If you want to do science you probably want results that will generalize. Otherwise what’s the point? You might as well study history and speculate about the causes of some revolution or another.

One PhD thesis got a stir in the popular media because he did electron microscopy and photographed one single sand grain from all directions. The laymen seemed to think this was worthless, but some scientists thought it would be good for something. I tend to think his methodology might be useful but the data about his sand grain not so much, until somebody gets at least two more sand grains from the same beach and maybe three from another beach.

So you want to be able to abstract out stuff that’s repeatable from your observations.

When I’ve seen science that worked, it started out with observations and ideas about the observations, and then maybe rough experiments that showed something, and then maybe more focused experiments that got precise results given the background of knowledge.

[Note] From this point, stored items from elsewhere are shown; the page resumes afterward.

Definition set_events x (s : Log) : Log :=
  {| events := x; deliveries := deliveries s; attempts := attempts s; acks := acks s; retirements := retirements s;
     tenant_clock := tenant_clock s; order := order s; quarantine := quarantine s; migrated := migrated s; ticks := ticks s |}.
Definition set_deliveries x (s : Log) : Log :=
  {| events := events s; deliveries := x; attempts := attempts s; acks := acks s; retirements := retirements s;
     tenant_clock := tenant_clock s; order := order s; quarantine := quarantine s; migrated := migrated s; ticks := ticks s |}.
Definition set_attempts x (s : Log) : Log :=
  {| events := events s; deliveries := deliveries s; attempts := x; acks := acks s; retirements := retirements s;
     tenant_clock := tenant_clock s; order := order s; quarantine := quarantine s; migrated := migrated s; ticks := ticks s |}.
Definition set_acks x (s : Log) : Log :=
  {| events := events s; deliveries := deliveries s; attempts := attempts s; acks := x; retirements := retirements s;
     tenant_clock := tenant_clock s; order := order s; quarantine := quarantine s; migrated := migrated s; ticks := ticks s |}.
Definition set_retirements x (s : Log) : Log :=
  {| events := events s; deliveries := deliveries s; attempts := attempts s; acks := acks s; retirements := x;
     tenant_clock := tenant_clock s; order := order s; quarantine := quarantine s; migrated := migrated s; ticks := ticks s |}.
Definition set_clock x (s : Log) : Log :=
  {| events := events s; deliveries := deliveries s; attempts := attempts s; acks := acks s; retirements := retirements s;
     tenant_clock := x; order := order s; quarantine := quarantine s; migrated := migrated s; ticks := ticks s |}.
Definition set_quarantine x (s : Log) : Log :=
  {| events := events s; deliveries := deliveries s; attempts := attempts s; acks := acks s; retirements := retirements s;
     tenant_clock := tenant_clock s; order := order s; quarantine := x; migrated := migrated s; ticks := ticks s |}.
Definition set_draws o t (s : Log) : Log :=
  {| events := events s; deliveries := deliveries s; attempts := attempts s; acks := acks s; retirements := retirements s;
     tenant_clock := tenant_clock s; order := o; quarantine := quarantine s; migrated := migrated s; ticks := t |}.

(** [outbox.event_uuid] as the number its 128 bits denote, in the order of [uuid], for the times its
    48 bits of milliseconds hold. *)
Definition event_uuid (ms order_ : Z) : Z :=
  ms * 2 ^ 80 + 7 * 2 ^ 76 + Z.shiftr order_ 62 * 2 ^ 64 + (8 + Z.land (Z.shiftr order_ 60) 3) * 2 ^ 60
  + Z.land order_ 1152921504606846975.

(** The order of the log: [(created_at, id)]. *)
Definition before (a b : Z * Z) : bool := (a.1 <? b.1) || ((a.1 =? b.1) && (a.2 <? b.2)).
Definition position (k : Key) (e : Event) : Z * Z := (ev_createdAt e, k.2).
Definition row_before (a b : Key * Event) : bool := before (position a.1 a.2) (position b.1 b.2).
Definition row_le (a b : Key * Event) : bool := negb (row_before b a).
Definition log_order (l : list (Key * Event)) : list (Key * Event) := js_sort row_le l.
Definition same_aggregate (a b : Key * Event) : bool :=
  String.eqb a.1.1 b.1.1 && String.eqb (ev_entity a.2) (ev_entity b.2) && String.eqb (ev_entityId a.2) (ev_entityId b.2).

Notation Sql := (JS Log OutboxError).
(** A transaction is undone when it fails, except for what it drew from the clock and the sequence. *)
Definition tx {A} (m : Sql A) : Sql A := λ s,
  match m s with
  | (Ok a, s') => (Ok a, s')
  | (Throw e, s') => (Throw e, set_draws (order s') (ticks s') s)
  end.

Section methods.
Context (clock : nat → Z) (sha256 : string → string).
(** The lease in milliseconds, the declared destinations and the backoff policy of the module. *)
Context (eventLeaseMs : Z) (dispatchable : option EntityMatcher) (nextAttemptAt : Z → Z → Z).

Like, I spent 3 months in a biochemistry lab. They were looking at a membrane enzyme found in hog liver. The enzyme degraded pretty fast, but they had a crude test of its function. They took an unpurified slurry of ground up hog liver and added a radioactive sample of the protein’s known reactant. After a time, they added a solvent and shook it up a lot, then they centrifuged it and got 3 phases — sediment, water, and solvent. They measured how much radioactivity there was in the solvent versus the water, to get a sense how much active enzyme there was. And they added various things that might keep the enzyme from degrading. It turned out that glutathione worked well, so they tried adding a lot of glutathione to the hog liver before they ground it up. Suddenly they had thousands as much enzyme activity, and it was much easier to study. The crude test was perfectly adequate to get that result.

I spent 6 months in a lab that studied yeast. They had a grant to study a cancer drug. It was a carcinogenic cancer drug, it intercalated in DNA some. The yeast very often had mitochondrial mutants that could not use oxygen and so grew slowly. They had found that when they suspended yeast in distilled water that contained high concentrations of the drug, the surviving yeast were 50 times as likely to have those mutations. Since it was easier to study DNA damage in yeast, they then got the grant.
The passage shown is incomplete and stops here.